§ Instructions to follow
Below are the records; output them exactly from the first line through the line with "intros Hok. unfold svc_timeout.", stopping there.

§ Input
────────────────────

Lemma timeout_loop_ok l : forall h,
  consistent safe h -> NoDup l -> (forall fd, fd ∈ l -> fd ∈ members h) ->
  consistent safe (timeout_loop h l).
Proof.
  induction l as [|fd l IH]; intros h Hok Hnd Hl; simpl; [done|].
  apply NoDup_cons in Hnd as [Hn Hnd].
  assert (Hskip : consistent safe (timeout_loop h l)) by (apply IH; [done..|set_solver]).
  destruct (_ <? timeout); [done|]. destruct (timeout * 10 <? _); [|done].
  assert (Hm : fd ∈ members h) by set_solver.
  destruct Hok as [Hs A]. assert (Hfd : p_fd (peer_of h fd) = fd).
  { unfold peer_of. destruct (peers (user h) !! fd) as [p|] eqn:Ep; [by eapply safe_fd|].
    apply not_elem_of_dom in Ep. by rewrite (safe_dom _ _ Hs) in Ep. }
  rewrite Hfd.
  destruct (do_close_member safe (Some svc_finiconn) h fd) as (B & _ & C);
    [done|done|by apply finiconn_keeps|].
  apply IH; [done..|]. intros x Hx. rewrite C. set_solver.
Qed.

Lemma update_conns u : forall l ddomain, same_conns u (fst (best_loop u l ddomain)).
Proof.
  intros l. revert u. induction l as [|a l IH]; intros u dd; simpl; [done|].
  destruct (domains (dst u) !! a) as [d0|]; [|apply IH].
  destruct (check_more_half_online u d0) as [rc d].
  pose proof (IH (with_dst u (with_domain (dst u) a d))) as IH'.
  destruct (negb _); [apply IH'|]. case_match; apply IH'.
Qed.

Lemma update_groups_conns l : forall u err, same_conns u (fst (update_groups u l err)).
Proof.
  induction l as [|g l IH]; intros u err; simpl; [done|].
  unfold update_group_domain. pose proof (update_conns u (g_dlist g) None) as (A & B & C).
  destruct (best_loop u (g_dlist g) None) as [u1 dd]. simpl in *.
  destruct (dd ≫= _) as [d|]; simpl.
  - destruct (IH (with_best u1 (set_best (best u1) (group g) d)) (err || false)) as (A' & B' & C').
    split_and!; simpl in *; congruence.
  - destruct (IH u1 (err || true)) as (A' & B' & C'). split_and!; congruence.
Qed.

Lemma update_sort_conns u t : same_conns u (update_sort_policy u t).
Proof.
  unfold update_sort_policy. destruct (_ <? 600); [done|]. destruct (negb cfg_lock); [done|].
  pose proof (update_groups_conns (grouplist (dst u)) (with_last u t) false) as (A & B & C).
  destruct (update_groups _ _ _) as [u1 err]. simpl in *. by destruct err.
Qed.

Lemma svc_timeout_ok h : consistent safe h -> consistent safe (svc_timeout h).
Proof.
  intros Hok. unfold svc_timeout.
  assert (consistent safe (timeout_loop h (active (user h)))) as [Hs A].
  { apply timeout_loop_ok; [done|apply Hok|]. intros fd. apply (safe_active _ _ (proj1 Hok)). }
  set (h1 := timeout_loop _ _) in *. clearbody h1. split; [|done]. simpl.
  destruct (update_sort_conns (user h1) (now h1)) as (E1 & E2 & E3).
  destruct Hs as [S1 S2 S3 S4 S5 S6]. change (members (set_user h1 _)) with (members h1).
  split; unfold online_bucket in *; rewrite ?E1, ?E2, ?E3; done.
Qed.

#[export] Instance ns_safe : ServiceSafe ns.
Proof.
  refine {| Loop.safe := safe |}; simpl.
  - apply initconn_keeps.
  - intros h fd Hs Hin. unfold svc_recv, SigStream.drain.
    destruct (refresh_keeps fd h _ Hs Hin) as [A B].
    destruct (SigStream.req_loop _ _ _ _ _) as [[r h1]|] eqn:Er; simpl; [|done].
    eapply req_loop_keeps in Er as [C D]; [|done..]. split; [by etransitivity|done].
  - intros h fd Hs Hin. unfold svc_send. destruct (p_close _); [done|]. by apply refresh_keeps.
  - done.
  - done.
  - intros h fd Hs Hin. by apply finiconn_keeps.
  - intros f h Hf Hok. simplify_eq. by apply svc_timeout_ok.
Defined.

End Handlers.

(** ** Looking peers up *)

Lemma find_ip_stat_some u O ip fd :
  safe u O -> find_ip_stat u ip = Some fd ->
  exists p, peers u !! fd = Some p /\ p_ip p = ip /\ fd ∈ O.
Proof.
  intros Hs Hf. apply find_first_Some in Hf as [Hin Hp].
  destruct (peers u !! fd) as [p|] eqn:Ep; [|done]. b2p.
  exists p. split; [done|]. split; [done|].
  rewrite <- (safe_dom _ _ Hs). apply elem_of_dom. by eexists.
Qed.

Lemma ip_online_spec u O ip :
  safe u O -> ip_online u ip = true <-> exists fd p, peers u !! fd = Some p /\ p_ip p = ip.
Proof.
  intros Hs. unfold ip_online. split.
  - destruct (find_ip_stat u ip) as [fd|] eqn:Ef; [|done]. intros _.
    destruct (find_ip_stat_some u O ip fd Hs Ef) as (p & A & B & _). by exists fd, p.
  - intros (fd & p & A & B). destruct (find_ip_stat u ip) eqn:Ef; [done|].
    unfold find_ip_stat in Ef. eapply find_first_None in Ef as Hn.
    { rewrite A in Hn. simpl in Hn. apply Z.eqb_neq in Hn. done. }
    apply (safe_bucket _ _ Hs). exists p. split; [done|]. rewrite B. apply Z.land_comm.
Qed.

(** ** Choosing a server of a domain *)

(** The addresses a domain holds: non-empty, and short enough for [sip]. *)
Definition addrs_ok (d : t_pfs_domain) : Prop :=
  Forall (fun s => s_sip s <> [] /\ (length (s_sip s) < 16)%nat) (slots d) /\ 0 <= index d.

Lemma snprintf_sip s : (length (s_sip s) < 16)%nat -> snprintf 16 (s_sip s) = s_sip s.
Proof. intros. unfold snprintf. apply take_ge. lia. Qed.

Lemma first_online_spec u l : forall j,
  Forall (fun s => s_sip s <> [] /\ (length (s_sip s) < 16)%nat) l ->
  (exists pre s post, l = pre ++ s :: post /\ ip_online u (s_ip s) = true /\
     Forall (fun x => ip_online u (s_ip x) = false) pre /\
     first_online u l j = (j + zlen pre, s_sip s)) \/
  (Forall (fun x => ip_online u (s_ip x) = false) l /\ first_online u l j = (j + zlen l, [])).
Proof.
  induction l as [|s l IH]; intros j Hl; simpl; [right; split; [done|]; f_equal; lia|].
  apply Forall_cons in Hl as [[Hs1 Hs2] Hl]. destruct (ip_online u (s_ip s)) eqn:Eo.
  - left. exists [], s, l. rewrite snprintf_sip by done. split_and!; try done. simpl. f_equal. lia.
  - destruct (IH (j + 1) Hl) as [(pre & s' & post & -> & A & B & C)|[A B]].
    + left. exists (s :: pre), s', post. split_and!; try done; [by constructor|].
      rewrite C. simpl. f_equal. lia.
    + right. split; [by constructor|]. rewrite B. f_equal. lia.
Qed.

(** The rotation slot the call looks at. *)
Definition turn (u : ns) (d : t_pfs_domain) : Z :=
  if get_type_by_name u (domain d) =? 1 then 0
  else if ipcount d <=? index d then 0 else index d.

Lemma get_valid_ip_spec u d rc sip d' :
  addrs_ok d -> get_valid_ip_4_up u d = (rc, sip, d') ->
  (rc = 0 /\ (exists s, s ∈ slots d /\ ip_online u (s_ip s) = true /\ sip = s_sip s) \/
   rc = -1 /\ (forall s, s ∈ slots d -> ip_online u (s_ip s) = false)) /\
  (forall s, slots d !! Z.to_nat (turn u d) = Some s -> ip_online u (s_ip s) = true ->
     sip = s_sip s) /\
  slots d' = slots d /\
  index d' = (if get_type_by_name u (domain d) =? 1 then 0 else turn u d + 1).
Proof.
  intros [Ha Hi] Hg. unfold get_valid_ip_4_up in Hg.
  set (t := get_type_by_name u (domain d)) in *.
  assert (Et : turn u d = if t =? 1 then 0 else if ipcount d <=? index d then 0 else index d) by done.
  rewrite <- Et in Hg.
  assert (Hti : 0 <= turn u d) by (rewrite Et; repeat case_match; lia).
  assert (Hturn : t =? 1 = true -> turn u d = 0) by (rewrite Et; by intros ->).
  assert (Hsip : forall s, s ∈ slots d -> s_sip s <> [] /\ snprintf 16 (s_sip s) = s_sip s).
  { intros s Hs. rewrite Forall_forall in Ha. destruct (Ha s Hs). split; [done|]. by apply snprintf_sip. }
  clearbody t. generalize (turn u d), Hti, Hturn, Hg. clear Et Hti Hturn Hg. intros i Hti Hturn Hg.
  assert (Hz : forall s, s ∈ slots d -> zlen (s_sip s) =? 0 = false).
  { intros s Hs. destruct (Hsip s Hs) as [Hne _]. apply Z.eqb_neq. destruct (s_sip s); [done|simpl; lia]. }
  destruct (first_online_spec u (slots d) 0 Ha) as [(pre & s0 & post & El & Eo & Ep & Ef)|[Eo Ef]];
    rewrite Ef in Hg.
  - assert (Hin0 : s0 ∈ slots d) by (rewrite El; set_solver).
    assert (Hpick : exists s, s ∈ slots d /\ ip_online u (s_ip s) = true /\ sip = s_sip s /\
      (forall s1, slots d !! Z.to_nat i = Some s1 -> ip_online u (s_ip s1) = true -> sip = s_sip s1) /\
      rc = (if zlen sip =? 0 then -1 else 0) /\ d' = set_index d (if t =? 1 then i else i + 1)).
    { destruct (slots d !! Z.to_nat i) as [s1|] eqn:E1.
      - pose proof (list_elem_of_lookup_2 _ _ _ E1) as Hin1. destruct (Hsip s1 Hin1) as [_ Es1].
        destruct (negb (t =? 1) && negb (0 + zlen pre =? i)) eqn:Eb.
        + destruct (ip_online u (s_ip s1)) eqn:Eo1; simplify_eq.
          * exists s1. rewrite Es1. split_and!; try done. by intros ? [= <-].
          * exists s0. split_and!; try done. intros ? [= <-]. congruence.
        + simplify_eq. exists s0. split_and!; try done. intros ? [= <-] Hon.
          apply andb_false_iff in Eb as [Eb|Eb]; apply negb_false_iff in Eb.
          * specialize (Hturn Eb). subst i. rewrite El in E1. destruct pre as [|x pre]; [by simplify_eq/=|].
            simplify_eq/=. apply Forall_cons in Ep as [Ep _]. congruence.
          * b2p. subst i. rewrite El, lookup_app_r in E1 by lia.
            replace (Z.to_nat (0 + zlen pre) - length pre)%nat with 0%nat in E1 by lia. by simplify_eq/=.
      - destruct (_ && _); simplify_eq; exists s0; by split_and!. }
    destruct Hpick as (s & Hs & Hon & Hsp & Hrot & Hrc & Hd).
    split; [left|].
    + rewrite Hrc, Hsp, (Hz s Hs). split; [done|]. by exists s.
    + split; [done|]. subst d'. split; [done|]. simpl. destruct (t =? 1); auto.
  - assert (Hoff : forall s, s ∈ slots d -> ip_online u (s_ip s) = false)
      by (by rewrite Forall_forall in Eo).
    assert (sip = [] /\ rc = -1 /\ d' = set_index d (if t =? 1 then i else i + 1)) as (-> & -> & ->).
    { destruct (slots d !! Z.to_nat i) as [s1|] eqn:E1.
      - pose proof (list_elem_of_lookup_2 _ _ _ E1) as Hin1. rewrite (Hoff s1 Hin1) in Hg.
        destruct (_ && _); by simplify_eq.
      - destruct (_ && _); by simplify_eq. }
    split; [by right|]. split.
    + intros s Hl Hon. apply list_elem_of_lookup_2 in Hl. rewrite (Hoff s Hl) in Hon. done.
    + split; [done|]. simpl. destruct (t =? 1); auto.
Qed.

(** ** Choosing the domain of a group *)

(** The figure the policy compares, smaller being better. *)
Definition key (d : t_pfs_domain) : Z :=
  if policy =? Config.POLICY_LOAD then load d
  else if policy =? Config.POLICY_TASKCOUNT then taskcount d
  else - diskfree d.

Lemma sortdomain_key s1 s2 : sortdomain s1 s2 = (key s2 <? key s1).
Proof.
  unfold sortdomain, key. repeat case_match; try done.
  destruct (diskfree s1 <? diskfree s2) eqn:Ed; b2p; symmetry; [apply Z.ltb_lt|apply Z.ltb_ge]; lia.
Qed.

Lemma half_loop_ext u u' l : forall d c,
  same_conns u u' -> half_loop u' l d c = half_loop u l d c.
Proof.
  induction l as [|s l IH]; intros d c Hc; simpl; [done|].
  assert (Hf : find_ip_stat u' (s_ip s) = find_ip_stat u (s_ip s) /\ peers u' = peers u).
  { destruct Hc as (A & B & C). unfold find_ip_stat, online_bucket. by rewrite A, C. }
  destruct Hf as [-> ->]. case_match; by apply IH.
Qed.

Lemma check_half_ext u u' d :
  same_conns u u' -> check_more_half_online u' d = check_more_half_online u d.
Proof. intros. unfold check_more_half_online. by rewrite (half_loop_ext u u'). Qed.

Definition eligible (u : ns) (d : t_pfs_domain) : Prop := fst (check_more_half_online u d) = 0.
Definition refreshed (u : ns) (d : t_pfs_domain) : t_pfs_domain := snd (check_more_half_online u d).

(** Among the domains [pre], the candidate is the best eligible one. *)
Definition is_best (u0 : ns) (ds : Z -> option t_pfs_domain) (pre : list Z) (dd : option Z) : Prop :=
  match dd with
  | None => forall a d, a ∈ pre -> ds a = Some d -> ~ eligible u0 d
  | Some b => exists db, b ∈ pre /\ ds b = Some db /\ eligible u0 db /\
      forall a d, a ∈ pre -> ds a = Some d -> eligible u0 d ->
        key (refreshed u0 db) <= key (refreshed u0 d)
  end.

────────────────────

§ Answer for this exercise
Lemma timeout_loop_ok l : forall h,
  consistent safe h -> NoDup l -> (forall fd, fd ∈ l -> fd ∈ members h) ->
  consistent safe (timeout_loop h l).
Proof.
  induction l as [|fd l IH]; intros h Hok Hnd Hl; simpl; [done|].
  apply NoDup_cons in Hnd as [Hn Hnd].
  assert (Hskip : consistent safe (timeout_loop h l)) by (apply IH; [done..|set_solver]).
  destruct (_ <? timeout); [done|]. destruct (timeout * 10 <? _); [|done].
  assert (Hm : fd ∈ members h) by set_solver.
  destruct Hok as [Hs A]. assert (Hfd : p_fd (peer_of h fd) = fd).
  { unfold peer_of. destruct (peers (user h) !! fd) as [p|] eqn:Ep; [by eapply safe_fd|].
    apply not_elem_of_dom in Ep. by rewrite (safe_dom _ _ Hs) in Ep. }
  rewrite Hfd.
  destruct (do_close_member safe (Some svc_finiconn) h fd) as (B & _ & C);
    [done|done|by apply finiconn_keeps|].
  apply IH; [done..|]. intros x Hx. rewrite C. set_solver.
Qed.

Lemma update_conns u : forall l ddomain, same_conns u (fst (best_loop u l ddomain)).
Proof.
  intros l. revert u. induction l as [|a l IH]; intros u dd; simpl; [done|].
  destruct (domains (dst u) !! a) as [d0|]; [|apply IH].
  destruct (check_more_half_online u d0) as [rc d].
  pose proof (IH (with_dst u (with_domain (dst u) a d))) as IH'.
  destruct (negb _); [apply IH'|]. case_match; apply IH'.
Qed.

Lemma update_groups_conns l : forall u err, same_conns u (fst (update_groups u l err)).
Proof.
  induction l as [|g l IH]; intros u err; simpl; [done|].
  unfold update_group_domain. pose proof (update_conns u (g_dlist g) None) as (A & B & C).
  destruct (best_loop u (g_dlist g) None) as [u1 dd]. simpl in *.
  destruct (dd ≫= _) as [d|]; simpl.
  - destruct (IH (with_best u1 (set_best (best u1) (group g) d)) (err || false)) as (A' & B' & C').
    split_and!; simpl in *; congruence.
  - destruct (IH u1 (err || true)) as (A' & B' & C'). split_and!; congruence.
Qed.

Lemma update_sort_conns u t : same_conns u (update_sort_policy u t).
Proof.
  unfold update_sort_policy. destruct (_ <? 600); [done|]. destruct (negb cfg_lock); [done|].
  pose proof (update_groups_conns (grouplist (dst u)) (with_last u t) false) as (A & B & C).
  destruct (update_groups _ _ _) as [u1 err]. simpl in *. by destruct err.
Qed.

Lemma svc_timeout_ok h : consistent safe h -> consistent safe (svc_timeout h).
Proof.
  intros Hok. unfold svc_timeout.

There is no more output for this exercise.